Salah satu fitnah yang saya saksikan sendiri adalah tuduhan timses Anies-Sandi mabuk-mabukan di LEON. Hanya karena sebuah foto yang memperlihatkan segerombolan orang berbaju putih sedang menenggak air kata-kata. Mengapa saya bilang fitnah? Lha wong saya ada disana karena ada teman yang mengundang dengan alasan ada live music bagus, karena tahu saya penggemar live music. Itu acara Pertamina Arden yang merayakan Sean Gelael menjadi pengendara uji coba di Toro Roso (berita lengkapnya disini: http://www.pertamina.com/news-room/siaran-pers/pertamina-dukung-tim-pert...). Nah, karena kekalapan nan membabi buta, jadilah foto ini tersebar luas kemana-mana dilengkapi dengan embel-embel fitnah nan luar biasa. Fitnah itu lebih kejam dari pembunuhan, bukan fitness. Itulah mengapa lebih baik bunuh diri daripada memfitnah.

Kemudian ada pula yang menjelek-jelekkan bangsa dan negaranya sendiri dengan mengatakan kemenangan Anies-Sandiaga itu adalah kemenangan Islam Garis Keras atau Islam Radikal, senada dengan framing dan stigma yang dilontarkan oleh media-media barat yang sedang menggandrungi islamophobia saat ini. Akan menjadi aneh sekali bilamana negara yang 87% lebih penduduknya beragama Islam, malah mengalami Islamophobia. Lucunya para pendukung Ahok-Djarot, yang bahkan berpendidikan tinggi, yang sedang kalap ini mencoba menggunakan NU sebagai tameng untuk menstigmakan hampir 60% penduduk Jakarta yang memilih Anies sebagai Islam Radikal. Sayangnya bahkan putri biologis dan ideologis Gus Dur, Yenny Wahid, membantah keras bahwa pemilih Anies-Sandi adalah Islam Radikal di hadapan wakil presiden AS. Bahkan menurutnya pemilih Anies-Sandiaga Salahuddin Uno​ banyak Kristen yang taat (lebih lengkapnya: https://m.tempo.co/read/news/2017/04/20/078868028/yenny-wahid-pilkada-ja... ). 

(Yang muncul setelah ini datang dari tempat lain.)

(* ===== verification/_CoqProject ===== *)
-Q . S2P
Prelude.v
Endian.v
Runlist.v
RunlistSpec.v
RunlistBuf.v
RunlistMerge.v
RunlistMergeSpec.v
RunlistMergeProof.v
RunlistTheorems.v
MappingPairs.v
MappingPairsSpec.v
MappingPairsBuild.v
MappingPairsDecode.v
MappingPairsTheorems.v
RunlistEdit.v
RunlistEditProof.v
RunlistPunch.v
RunlistEditTheorems.v
Mst.v
Unistr.v
UnistrTheorems.v
UnistrNls.v
Upcase.v
Collate.v
Attrib.v
AttribSpec.v
AttribTheorems.v
Time.v
Compress.v
CompressSpec.v
CompressTheorems.v
Boot.v
BootTheorems.v
MftMap.v
MftMapSpec.v
AttrLookup.v
AttrLookupProof.v
AttrLookupInv.v
AttrLookupTheorems.v
AttrSession.v
Index.v
IndexSpec.v
IndexTheorems.v
MapRunlist.v
MapRunlistSpec.v
MapRunlistTheorems.v
AttrList.v
Dir.v
DirSpec.v
DirTheorems.v
Statfs.v
MftBitmap.v
MftLayout.v
Options.v
OptionsTheorems.v
Readdir.v
ReaddirSpec.v
ReaddirTheorems.v
ReaddirLive.v
PageRead.v
PageReadSpec.v
PageReadBlock.v
PageReadDone.v
ReadPage.v
ReadPageTheorems.v
Inode.v
InodeSafe.v
InodeDemo.v
InodeTheorems.v
InodeDir.v
InodeFile.v
UserCopy.v
UserCopyTheorems.v
VolFlags.v
VolFlagsTheorems.v
Mount.v
MountSpec.v
MountTheorems.v
WriteRec.v
WriteRecTheorems.v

Coba anda bayangkan, kalaulah 60% dari 87% umat Islam di Jakarta yang mencerminkan wajah Indonesia, atau 69% umat Islam Indonesia adalah Islam Radikal, wah bisa dibayangkan sudah seperti apa situasi Indonesia saat ini? Mungkin melebihi Yahudi Israel yang memenjara massal penduduk Palestina atau Buddha Myanmar yang membantai Rohingya. Toh, kenyataannya tidak seperti itu bukan? Oleh karena itu, janganlah kekalapan anda karena pilkada-pilkadaan malah membuat anda menjadi penista negara bangsa dan bersikap tidak rasional.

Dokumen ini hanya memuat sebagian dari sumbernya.